The series is called Patch Wednesday to mark the sometimes ragtag and improvised character of video game studies.
It is easy, and probably common, to think of video game history as a series of innovations that propel video games “forward”, allowing for new experiences and expressions. (Not that anyone has written such a history in any significant detail.)
But what about in between? There are periods of time where, as I like to say, we know what video games are.
Four voices
When I took music classes in high school, I learned to do 4-voice arrangements of church hymns according a set of rules for harmony and voicing. Though it has later come in handy in weird ways, I can’t say that I appreciated learning those rules at the time, as it was rules about music that I did not care much for in the first place. In music theory, what I learned relates to the common practice period, ca 1600-1900, which is considered a stable period with certain rules about harmony, well-known chords and so on. One of the famous rules of the period is that two voices/instruments cannot follow each other in octave or fifth intervals. This was strange to me as I listened to much music, say Led Zeppelin, which often has the bass and the guitar playing riffs in unison.
I think I would have appreciated the lessons much more if I’d understood that the rules were a description of a particular musical style, and that all musical styles have sets of rules for what can and cannot be done.
Common practice periods in video games
And so it seems that video games have similar “common practice periods”, where video games, or at least certain video game genres, follow a set of rules. For example, the shooter genre is still in a common practice period where we expect a new game to contain both a single and multiplayer game, with the single-player game lasting between 10 and 30 hours for story-heavy games, and <10 hours for multiplayer-focused games. In addition, we expect such games to be promoted on ever “better” graphics, allow us to shoot firearms, collect more of them, manage ammunition, and so on.
In a bigger perspective, another common period was from 1980 to 2005 where we knew that video games were sold in boxes, aimed at a particular demographic, and (also) promoted on “better” graphics.
Does it follow that changing distribution models have bigger influence on the stability of game design than technology does?
And we can keep zooming out: When I was writing my game definition I dealt with the issue of change by not claiming that I had defined everything called games for all time, but rather that I was identifying a particular “classic game model” that had been dominant for several thousand years.

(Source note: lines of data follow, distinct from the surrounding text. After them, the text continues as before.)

(** Whether a client can be had for an institution is not changed by a
    call for any institution. *)
Lemma has_client_stable st institution res st' (institution_name : string) :
  get_aws_client boto3_ok store st "organizations" institution "us-east-1" = (res, st') ->
  has_client boto3_ok store st' institution_name
  = has_client boto3_ok store st institution_name.
Proof.
  intros Hcall.
  destruct (get_aws_client_cases _ _ _ _ _ _ Hcall)
    as [-> | (c & Hmiss & _ & -> & ->)]; [reflexivity |].
  unfold has_client, get_aws_client. cbn [aws_clients_cache next_client_id].
  destruct (String.eqb_spec (cache_key "organizations" institution_name "us-east-1")
                            (cache_key "organizations" institution "us-east-1")) as [E | Hne].
  - apply cache_key_institution in E. subst institution_name.
    rewrite dict_get_set_eq, Hmiss. cbn [fst].
    unfold get_aws_client in Hcall. rewrite Hmiss in Hcall.
    destruct (get_institution_credentials store institution) as [credentials |];
      [| discriminate].
    destruct (is_empty credentials); [discriminate |].
    destruct (dict_get "aws_access_key_id" credentials) as [ak |]; [| discriminate].
    destruct (dict_get "aws_secret_access_key" credentials) as [sk |]; [| discriminate].
    destruct (boto3_ok "organizations" ak sk "us-east-1"); [reflexivity | discriminate].
  - rewrite dict_get_set_ne by exact Hne.
    destruct (dict_get (cache_key "organizations" institution_name "us-east-1")
                       (aws_clients_cache st)); [reflexivity |].
    destruct (get_institution_credentials store institution_name) as [credentials |];
      [| reflexivity].
    destruct (is_empty credentials); [reflexivity |].
    destruct (dict_get "aws_access_key_id" credentials) as [ak |]; [| reflexivity].
    destruct (dict_get "aws_secret_access_key" credentials) as [sk |]; [| reflexivity].
    now destruct (boto3_ok "organizations" ak sk "us-east-1").
Qed.
(** X12. On a loaded cache, when the dump command succeeds,
    [getMetricsJSON] only logs that command.  The configured count is the
    number of clients of the map; the enabled count is the number of
    clients whose [enabled] is strictly [true] in the map, whatever the
    dump holds; the connected count is at most the number of clients and at
    most the number of peer records of the dump. *)
Theorem getMetricsJSON_counts (env : Settings) (rt : Runtime) (w : world) (c : config)
    (dump : string) :
  configPromise w = Some (inr c) ->
  shell rt (length (execs w)) "wg show wg0 dump" = inr dump ->
  exists connected,
    getMetricsJSON env rt w
    = (inr [("wireguard_configured_peers", JNumber (Some (Z.of_nat (List.length (clients c)))));
            ("wireguard_enabled_peers",
             JNumber (Some (count_if (fun client => strict_eq (get "enabled" client) (JBool true))
                              (Object_values (clients c)))));
            ("wireguard_connected_peers", JNumber (Some connected))],
       log_exec "wg show wg0 dump" w) /\
    0 <= connected /\
    connected <= Z.of_nat (List.length (clients c)) /\
    connected <= Z.of_nat (List.length (dump_records dump)).
Proof.
  intros H Hdump.
  set (views := fold_left (merge_line rt) (dump_records dump)
                  (map (client_view rt) (clients c))).
  exists (Z.of_nat (List.length (filter connected_view views))).
  pose proof (merge_registry_fields rt (dump_records dump) (map (client_view rt) (clients c)))
    as Hsame.
  assert (Hlen : List.length views = List.length (clients c)).
  { unfold views. rewrite <- (Forall2_length Hsame). apply length_map. }
  split.
  - unfold getMetricsJSON, bind. rewrite (getClients_loaded env rt w c dump H Hdump).
    fold views. unfold ret, count_if. rewrite Hlen.
    change (fun client : obj => strict_eq (get "enabled" client) (JBool true))
      with enabled_view.
    unfold views at 1. rewrite (enabled_count_same _ _ Hsame), (enabled_count_views rt).
    reflexivity.
  - split; [lia|]. split.
    + pose proof (filter_length_le connected_view views). lia.
    + pose proof (connected_count_fold rt (dump_records dump)
                    (map (client_view rt) (clients c))) as Hc.
      rewrite (connected_count_fresh rt) in Hc. simpl in Hc. fold views in Hc. lia.
Qed.
(** X20.  The answer depends on the body only through its code, its
    language up to letter case and its file name: two well-formed
    bodies that agree on these are answered alike, whatever the case of
    the language, the order of the items or the other items. *)
Theorem endpoint_reads_three_fields (env : Env)
    (fields1 fields2 : list (string * Json)) (c L1 L2 : string) (w : World) :
  json_field "code" fields1 = Some (JStr c) ->
  json_field "code" fields2 = Some (JStr c) ->
  json_field "language" fields1 = Some (JStr L1) ->
  json_field "language" fields2 = Some (JStr L2) ->
  PyStr.lower L1 = PyStr.lower L2 ->
  file_well_typed fields1 ->
  file_well_typed fields2 ->
  requested_file fields1 = requested_file fields2 ->
  compile_endpoint untyped_run fault_text env (post fields1) w
  = compile_endpoint untyped_run fault_text env (post fields2) w.
Proof.
  intros Hc1 Hc2 Hl1 Hl2 HL Hf1 Hf2 Hrf.
  destruct (compile_and_run_code_returns env
              (mkRequest c (py_lower env L1) (requested_file fields1)) w)
    as (result & w' & Hrun).
  rewrite (endpoint_typed_eq env fields1 c L1 w w' result Hc1 Hl1 Hf1 Hrun).
  rewrite (py_lower_ext env _ _ HL), Hrf in Hrun.
  now rewrite (endpoint_typed_eq env fields2 c L2 w w' result Hc2 Hl2 Hf2 Hrun).
Qed.

(** X21.  A [fileName] that is false in a condition (the empty string,
    null, false, zero, an empty list or an empty object) is ignored: the
    body is answered as the same body without [fileName]. *)
Theorem falsy_fileName_ignored (env : Env)
    (fields : list (string * Json)) (c L : string) (v : Json) (w : World) :
  json_field "code" fields = Some (JStr c) ->
  json_field "language" fields = Some (JStr L) ->
  json_field "fileName" fields = None ->
  json_truthy v = false ->
  compile_endpoint untyped_run fault_text env
    (post (("fileName", v) :: fields)) w
  = compile_endpoint untyped_run fault_text env (post fields) w.
Proof.
  intros Hc Hl Hn Hv.
  destruct (compile_and_run_code_returns env
              (mkRequest c (py_lower env L) None) w) as (result & w' & Hrun).
  assert (H2 : compile_endpoint untyped_run fault_text env (post fields) w
               = (Ret (answered result), w')).
  { apply (endpoint_typed_eq env fields c L); auto.
    - unfold file_well_typed. now rewrite Hn.
    - unfold requested_file. now rewrite Hn. }
  rewrite H2.
  apply (endpoint_typed_eq env (("fileName", v) :: fields) c L); auto.
  - unfold file_well_typed. cbn. destruct v; auto.
  - unfold requested_file. cbn.
    destruct v; try exact Hrun.
    destruct s; [|discriminate Hv].
    now rewrite empty_fileName_same.
Qed.

End EndpointFacts.

Lemma well_formed_request_answered_witness :
  compile_endpoint (fun _ _ _ _ => raise (OtherException "TypeError"))
    (fun _ => "TypeError") Demo.demo_env
    (post [("code", JStr "int main( {"); ("language", JStr "CPP")])
    initial_world
  = (Ret (mkHttpResponse 200
            [("Access-Control-Allow-Origin", "*");
             ("Content-Type", "application/json")]
            (Some (mkResponse false
                     "main.cpp:1:1: error: expected declaration"
                     ["Compilation failed with exit code: 1"]))),
     mkWorld LANGUAGE_CONFIGS
       [EvMkdtemp "/tmp/tmpab12cd";
        EvWrite "/tmp/tmpab12cd/main.cpp" "int main( {";
        EvSpawn ["g++"; "/tmp/tmpab12cd/main.cpp"; "-o";
                 "/tmp/tmpab12cd/program.exe"] (Some "/tmp/tmpab12cd") 60;
        EvCleanup "/tmp/tmpab12cd"]).
Proof.
  refine (well_formed_request_answered
            (fun _ _ _ _ => raise (OtherException "TypeError"))
            (fun _ => "TypeError") Demo.demo_env
            [("code", JStr "int main( {"); ("language", JStr "CPP")]
            "int main( {" "CPP" initial_world _ _ _ _ _ _).
  - reflexivity.
  - reflexivity.
  - exact I.
  - reflexivity.
Defined.

Lemma endpoint_reads_three_fields_witness :
  compile_endpoint (fun _ _ _ _ => raise (OtherException "TypeError"))
    (fun _ => "TypeError") Demo.demo_env
    (post [("code", JStr "print('hi')"); ("language", JStr "PYTHON")])
    initial_world
  = compile_endpoint (fun _ _ _ _ => raise (OtherException "TypeError"))
      (fun _ => "TypeError") Demo.demo_env
      (post [("debug", JBool true); ("language", JStr "python");
             ("code", JStr "print('hi')")])
      initial_world.
Proof.
  refine (endpoint_reads_three_fields
            (fun _ _ _ _ => raise (OtherException "TypeError"))
            (fun _ => "TypeError") Demo.demo_env
            [("code", JStr "print('hi')"); ("language", JStr "PYTHON")]
            [("debug", JBool true); ("language", JStr "python");
             ("code", JStr "print('hi')")]
            "print('hi')" "PYTHON" "python" initial_world _ _ _ _ _ _ _ _).
  - reflexivity.
  - reflexivity.
  - reflexivity.
  - reflexivity.
  - reflexivity.
  - exact I.
  - exact I.
  - reflexivity.
Defined.

Lemma falsy_fileName_ignored_witness :
  compile_endpoint (fun _ _ _ _ => raise (OtherException "TypeError"))
    (fun _ => "TypeError") Demo.demo_env
    (post [("fileName", JArr []); ("code", JStr "print('hi')");
           ("language", JStr "python")])
    initial_world
  = compile_endpoint (fun _ _ _ _ => raise (OtherException "TypeError"))
      (fun _ => "TypeError") Demo.demo_env
      (post [("code", JStr "print('hi')"); ("language", JStr "python")])
      initial_world.
Proof.
  refine (falsy_fileName_ignored
            (fun _ _ _ _ => raise (OtherException "TypeError"))
            (fun _ => "TypeError") Demo.demo_env
            [("code", JStr "print('hi')"); ("language", JStr "python")]
            "print('hi')" "python" (JArr []) initial_world _ _ _ _).
  - reflexivity.
  - reflexivity.
  - reflexivity.
  - reflexivity.
Defined.
(** A click on the "Upscale 2K" button is never refused: in a reachable
    state, when the card of [id] offers the button, [handleUpscale(id)]
    marks the step [UPSCALING] and calls the service once, with the prompt
    and the image of that step and the current aspect ratio. *)
Theorem offered_upscale_is_accepted w id :
  reachable w -> offered w (HandleUpscale id) = true ->
  exists step image,
    findStep id (steps w) = Some step /\ imageBase64 step = Some image
    /\ dispatch w (HandleUpscale id)
       = mkWorld (byId id markUpscaling (steps w)) (isProcessing w)
                 (aspectRatio w) (walks w) (upscales w ++ [AwaitUpscale id])
                 (calls w ++ [CallUpscale (prompt step) image (aspectRatio w)]).
Proof.
  intros Hr Hoff. cbn in Hoff.
  destruct (onCard_found w id _ (wf_ids _ (reachable_wellFormed _ Hr)) Hoff)
    as (step & Hf & Hup).
  unfold upscaleOffered in Hup.
  repeat (apply andb_true_iff in Hup as [Hup ?]).
  assert (hasImage step = true) as Him by done.
  assert (status step <> UPSCALING) as Hst.
  { intros Heq. rewrite Heq in *. by cbn in *. }
  unfold hasImage in Him. destruct (imageBase64 step) as [image|] eqn:Hi;
    [|done].
  exists step, image. split; [done|]. split; [done|].
  by apply handleUpscale_accepted.
Qed.
(** * AI image generator: a shallow embedding of the Flask application

    The development follows the layout of the repository:

    - [Base64]   [base64.b64encode] / [base64.b64decode] of the Python
                 standard library (RFC 4648 alphabet, lenient decoder);
    - [Py]       the fragment of Python's dynamic values the handlers rely on
                 (truthiness, [dict.get], [in], subscripting, [str.split]);
    - [Bcrypt]   password hashes the way Flask-Bcrypt handles them, over a
                 key derivation that stays a parameter;
    - [Models]   models.py: the three tables and their queries;
    - [Runtime]  the world of a request and the monad of the handlers;
    - [Metrics]  cloudwatch_helper.py;
    - [App]      app.py: helpers and routes;
    - [Pages]    app.py: the pages, /api/models and the create-admin
                 command;
    - [Thumbnail] lambda_thumbnail.py;
    - [Spec], [Notions]  the vocabulary of the properties;
    - [Sample], [Cases]  data on which the properties are also evaluated.

    Effects are threaded explicitly: a handler is a function from the
    world (database, session, media folder, bucket, logs) to a result and
    a new world; everything the outside decides (HTTP answers, whether an
    upload or a commit goes through, clock, random identifiers) is read
    from an environment record.

    What the model takes for granted: queries do not fail (a commit and
    a write to the media folder may); the counters of a stats row are
    never NULL; a string is a Python [str] whose code points are below
    256, one character each; bcrypt is the release that refuses a
    password of more than 72 bytes (5.0 and later); the fixed routes are
    requested without a query string.  The clock is read once per request
    by the handlers, and once more for every image row, whose
    [created_at] is filled in when the row is inserted. *)

From Stdlib Require Import String Ascii List NArith ZArith Lia Bool Arith.
From Stdlib Require Import DecimalString.
From Stdlib Require Import Sorted Permutation.
From Stdlib.Strings Require Import Byte.
Import ListNotations.

Set Warnings "-register-all".

Local Open Scope string_scope.
Local Open Scope list_scope.

(** ** Exceptions and results *)

Inductive exn : Type :=
| AttributeError
| TypeError
| KeyError
| IndexError
| ValueError
| BinasciiError
| RequestException
| ClientError
| DatabaseError
| BadRequest
| OSError.

Inductive result (A : Type) : Type :=
| Ok (a : A)
| Raise (e : exn).

Arguments Ok {A} a.
Arguments Raise {A} e.

Definition result_map {A B} (f : A -> B) (r : result A) : result B :=
  match r with
  | Ok a => Ok (f a)
  | Raise e => Raise e
  end.

Definition bytes : Type := list byte.

(** the numbers below [n], for checks by enumeration *)
Definition below (n : nat) : list N := map N.of_nat (seq 0 n).

(** ** Base64 (Python standard library) *)

Module Base64.

Definition alphabet : string :=
  "ABCDEFGHIJKLMNOPQRSTUVWXYZabcdefghijklmnopqrstuvwxyz0123456789+/".

Definition BASE64_PAD : ascii := "="%char.

(** [table_b2a_base64]: the character of a sextet. *)
Definition table_b2a (n : N) : ascii :=
  match String.get (N.to_nat n) alphabet with
  | Some c => c
  | None => BASE64_PAD
  end.

Fixpoint index_of (c : ascii) (s : string) : option N :=
  match s with
  | EmptyString => None
  | String d s' =>
      if Ascii.eqb c d then Some 0%N
      else option_map N.succ (index_of c s')
  end.

(** [table_a2b_base64]: the sextet of a character, [None] for a
    character outside the alphabet. *)
Definition table_a2b (c : ascii) : option N := index_of c alphabet.

(** the characters the encoder can produce *)
Definition b64char (c : ascii) : bool :=
  match table_a2b c with
  | Some _ => true
  | None => Ascii.eqb c BASE64_PAD
  end.

Definition byte_of_N (n : N) : byte := byte_of_ascii (ascii_of_N n).
Definition empty_paragraph : Paragraph :=
  {| content := []; level := 0; font_size := None |}.

(** ** What lxml accepts *)

Definition is_surrogate (c : codepoint) : bool :=
  (55296 <=? c)%N && (c <=? 57343)%N.          (* U+D800 .. U+DFFF *)

(** An ASCII character must be an XML character: tab, line feed, carriage
    return, or from the space on; beyond ASCII only U+FFFE and U+FFFF are
    refused. *)
Definition xml_char (c : codepoint) : bool :=
  if (c <? 128)%N
  then (c =? 9)%N || (c =? 10)%N || (c =? 13)%N || (32 <=? c)%N
  else negb ((c =? 65534)%N || (c =? 65535)%N).

(** lxml's check of a string that becomes element text: the string is
    encoded as UTF-8, which fails on a surrogate, and must then hold XML
    characters only. *)
Definition lxml_utf8 (s : str) : result unit :=
  if existsb is_surrogate s
  then Raise (Exn UnicodeEncodeError
                (u "'utf-8' codec can't encode character: surrogates not allowed"))
  else if forallb xml_char s
  then Return tt
  else Raise (Exn ValueError
                (u "All strings must be XML compatible: Unicode or ASCII, no NULL bytes or control characters")).

(** ** What python-pptx escapes *)

(** The class [[\x00-\x08\x0B-\x1F]]. *)
Definition is_escaped_ctrl (c : codepoint) : bool :=
  (c <=? 8)%N || ((11 <=? c)%N && (c <=? 31)%N).

Definition hex_digit (d : N) : codepoint :=
  if (d <? 10)%N then (48 + d)%N else (55 + d)%N.

(** ["%04X" % n], for [n] below 65536. *)
Definition format_04X (n : N) : str :=
  [ hex_digit ((n / 4096) mod 16)%N; hex_digit ((n / 256) mod 16)%N;
    hex_digit ((n / 16) mod 16)%N; hex_digit (n mod 16)%N ].

Definition escape_ctrl_char (c : codepoint) : str :=
  if is_escaped_ctrl c then u "_x" ++ format_04X c ++ u "_" else [c].

(** [_escape_ctrl_chars(s)] *)
Definition escape_ctrl_chars (s : str) : str :=
  mjoin (escape_ctrl_char <$> s).

(** The separators of [text.split("\n")] and of [re.split("\n|\v", text)]. *)
Definition is_newline (c : codepoint) : bool := (c =? newline)%N.
Definition is_break (c : codepoint) : bool := (c =? newline)%N || (c =? vtab)%N.

(** ** The template *)

(** The layouts of the default template, in order; [slide_layouts[0]] is
    the title layout and [slide_layouts[1]] the bullet layout. *)
Definition title_slide_layout : SlideLayout :=
  {| layout_name := "Title Slide";
     layout_placeholders := [(0, CENTER_TITLE); (1, SUBTITLE)] |}.

Definition title_and_content_layout : SlideLayout :=
  {| layout_name := "Title and Content";
     layout_placeholders := [(0, TITLE); (1, OBJECT)] |}.

Definition default_layouts : list SlideLayout :=
  [ title_slide_layout;
    title_and_content_layout;
    {| layout_name := "Section Header";
       layout_placeholders := [(0, TITLE); (1, BODY)] |};
    {| layout_name := "Two Content";
       layout_placeholders := [(0, TITLE); (1, OBJECT); (2, OBJECT)] |};
    {| layout_name := "Comparison";
       layout_placeholders :=
         [(0, TITLE); (1, BODY); (2, OBJECT); (3, BODY); (4, OBJECT)] |};
    {| layout_name := "Title Only";
       layout_placeholders := [(0, TITLE)] |};
    {| layout_name := "Blank";
       layout_placeholders := [] |};
    {| layout_name := "Content with Caption";
       layout_placeholders := [(0, TITLE); (1, OBJECT); (2, BODY)] |};
    {| layout_name := "Picture with Caption";
       layout_placeholders := [(0, TITLE); (1, PICTURE); (2, BODY)] |};
    {| layout_name := "Title and Vertical Text";
       layout_placeholders := [(0, TITLE); (1, BODY)] |};
    {| layout_name := "Vertical Title and Text";
       layout_placeholders := [(0, TITLE); (1, BODY)] |} ].

(** [Presentation()]: the default template, no slide yet. *)
Definition new_Presentation : Presentation :=
  {| slide_layouts := default_layouts; slides := [] |}.

Definition clone_placeholder (p : nat * PP_PLACEHOLDER) : nat * Shape :=
  (p.1, {| ph_type := p.2; paragraphs := [empty_paragraph] |}).

Definition new_slide (layout : SlideLayout) : Slide :=
  {| slide_layout := layout;
     placeholders := list_to_map (clone_placeholder <$> layout_placeholders layout) |}.

(** ** Objects and the references to them *)

(** References: a slide by its position, a shape by its slide and its
    placeholder [idx], a paragraph by its shape and its position. *)
Definition slide_ref : Type := nat.
Definition shape_ref : Type := slide_ref * nat.
Definition paragraph_ref : Type := shape_ref * nat.

Definition update_slide (i : slide_ref) (f : Slide -> Slide)
    (prs : Presentation) : Presentation :=
  {| slide_layouts := slide_layouts prs; slides := alter f i (slides prs) |}.

Definition alter_shape (idx : nat) (f : Shape -> Shape) (sl : Slide) : Slide :=
  {| slide_layout := slide_layout sl;
     placeholders := alter f idx (placeholders sl) |}.

Definition update_shape (r : shape_ref) (f : Shape -> Shape) : Presentation -> Presentation :=
  update_slide r.1 (alter_shape r.2 f).

Definition with_paragraphs (f : list Paragraph -> list Paragraph) (sh : Shape) : Shape :=
  {| ph_type := ph_type sh; paragraphs := f (paragraphs sh) |}.

Definition with_content (f : list TextChild -> list TextChild) (p : Paragraph) : Paragraph :=
  {| content := f (content p); level := level p; font_size := font_size p |}.

Definition lookup_shape (r : shape_ref) (prs : Presentation) : option Shape :=
  sl ← slides prs !! r.1; placeholders sl !! r.2.

(** The slide [sl] with the placeholder [idx] replaced by [sh], and the
    presentation [prs] with [sl] added last: the shapes of the states the
    generator goes through. *)
Definition set_shape (idx : nat) (sh : Shape) (sl : Slide) : Slide :=
  {| slide_layout := slide_layout sl;
     placeholders := <[idx := sh]> (placeholders sl) |}.

Definition snoc_slide (prs : Presentation) (sl : Slide) : Presentation :=
  {| slide_layouts := slide_layouts prs; slides := slides prs ++ [sl] |}.

(** ** Reading text back *)

Definition child_text (c : TextChild) : str :=
  match c with
  | Run t => t
  | LineBreak => [vtab]
  end.

(** [paragraph.text] read back: the runs' texts, a vertical tab for each
    line break. *)
Definition paragraph_text (p : Paragraph) : str :=
  mjoin (child_text <$> content p).

(** [shape.text] read back: the paragraphs' texts, one per line. *)
Definition shape_text (sh : Shape) : str :=
  join [newline] (paragraph_text <$> paragraphs sh).

(** [slide.shapes.title.text] read back, when the slide has a title. *)
Definition slide_title_text (sl : Slide) : option str :=
  shape_text <$> placeholders sl !! 0.

Open Scope py_scope.

(** ** Operations on one paragraph *)

(** [paragraph.clear()]: the content goes, the properties stay. *)
Definition p_clear : M Paragraph unit :=
  modify (with_content (fun _ => [])).

(** [p.add_br()] *)
Definition p_add_br : M Paragraph unit :=
  modify (with_content (fun cs => cs ++ [LineBreak])).

(** [p.add_r()]: a new run, its text empty, last. *)
Definition p_add_r : M Paragraph nat :=
  p <- get ;;
  modify (with_content (fun cs => cs ++ [Run []])) ;;;
  ret (length (content p)).

(** [r.text = value]: the escaped value is handed to lxml, which may refuse
    it. *)
Definition run_set_text (r : nat) (value : str) : M Paragraph unit :=
  let escaped := escape_ctrl_chars value in
  lift (lxml_utf8 escaped) ;;;
  modify (with_content (fun cs => <[r := Run escaped]> cs)).

(** The body of [for idx, r_str in enumerate(re.split("\n|\v", text))]. *)
Definition append_piece (idx : nat) (r_str : str) : M Paragraph nat :=
  (if (0 <? idx)%nat then p_add_br else ret tt) ;;;
  (if truthy r_str then (r <- p_add_r ;; run_set_text r r_str) else ret tt) ;;;
  ret (S idx).

(** [p.append_text(text)] *)
Definition p_append_text (text : str) : M Paragraph unit :=
  _ <- for_each (split_on is_break text) O append_piece ;;
  ret tt.

(** [paragraph.text = text] *)
Definition p_set_text (text : str) : M Paragraph unit :=
  p_clear ;;; p_append_text text.
(** C1 as stated fails: the answer 201 is neither 200 nor 403, and
    [trigger_dag] raises nothing on it; it returns [None]. *)
Lemma trigger_dag_created_no_error :
  requests.status_code created_201 <> 200 /\
  requests.status_code created_201 <> 403 /\
  fst (trigger_dag (always created_201) "YOUR-WEB-SERVER-URL"
         "gcs_dataflow_bigquery_official" (PyDict ∅) []) = inr PyNone /\
  forall e,
    fst (trigger_dag (always created_201) "YOUR-WEB-SERVER-URL"
           "gcs_dataflow_bigquery_official" (PyDict ∅) []) <> inl e.
Proof.
  assert (Hrun : fst (trigger_dag (always created_201) "YOUR-WEB-SERVER-URL"
                        "gcs_dataflow_bigquery_official" (PyDict ∅) [])
                 = inr PyNone) by reflexivity.
  split; [cbn; lia |]. split; [cbn; lia |]. split; [exact Hrun |].
  intros e. rewrite Hrun. discriminate.
Qed.

(** C10: for every answer whose status lies in 200..399 and is not 200,
    [trigger_dag] raises nothing and returns [None], and the handler that
    received this answer returns the success dictionary with [response]
    set to [None] (JSON [null]). *)
Theorem non_error_status_gives_null net (r : requests.Response) :
  200 <= requests.status_code r < 400 ->
  requests.status_code r <> 200 ->
  (forall web_server_url dag_id data log,
     net (dag_run_call web_server_url dag_id data) = inr r ->
     fst (trigger_dag net web_server_url dag_id data log) = inr PyNone) /\
  (forall request log c,
     snd (trigger_dag_gcf net request log) = log ++ [c] ->
     net c = inr r ->
     exists dag_conf,
       c = dag_run_call "YOUR-WEB-SERVER-URL"
             "gcs_dataflow_bigquery_official" dag_conf /\
       fst (trigger_dag_gcf net request log) =
         inr (ViewDict {[ "status" := PyStr "success";
                          "message" := PyStr "DAG triggered successfully";
                          "dag_id" := PyStr "gcs_dataflow_bigquery_official";
                          "dag_conf" := dag_conf;
                          "response" := PyNone ]})).
Proof.
  intros Hrange H200.
  assert (Hclass : classify (inr r) = inr PyNone).
  { unfold classify.
    assert ((requests.status_code r =? 403) = false) as -> by lia.
    assert ((requests.status_code r =? 200) = false) as -> by lia.
    rewrite raise_for_status_quiet by lia. reflexivity. }
  split.
  - intros web_server_url dag_id data log Hnet.
    rewrite trigger_dag_run. cbn [fst]. by rewrite Hnet.
  - intros request log c Hlog Hnet.
    destruct (handler_after_call _ _ _ _ Hlog) as (params & _ & -> & Hview).
    exists (dag_conf_of params). split; [reflexivity |].
    rewrite Hview, Hnet, Hclass. reflexivity.
Qed.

Institutions behind common practice
Going back to music, periods of stability may often have some institutionalized codification where rules are followed not only by observation, but may be explicitly taught to practitioners, and sometimes enforced. Video game educations and game design books can then also serve to define and maintain a period of common practice, though I suspect that many contemporary video game educations are more fascinated with breaking the rules than with maintaining them. Though that can become a type of common practice by itself, a “tyranny of pixelated platformers”.
That would be another type of history to write, one where we examine what it was that made certain periods of video game history so stable.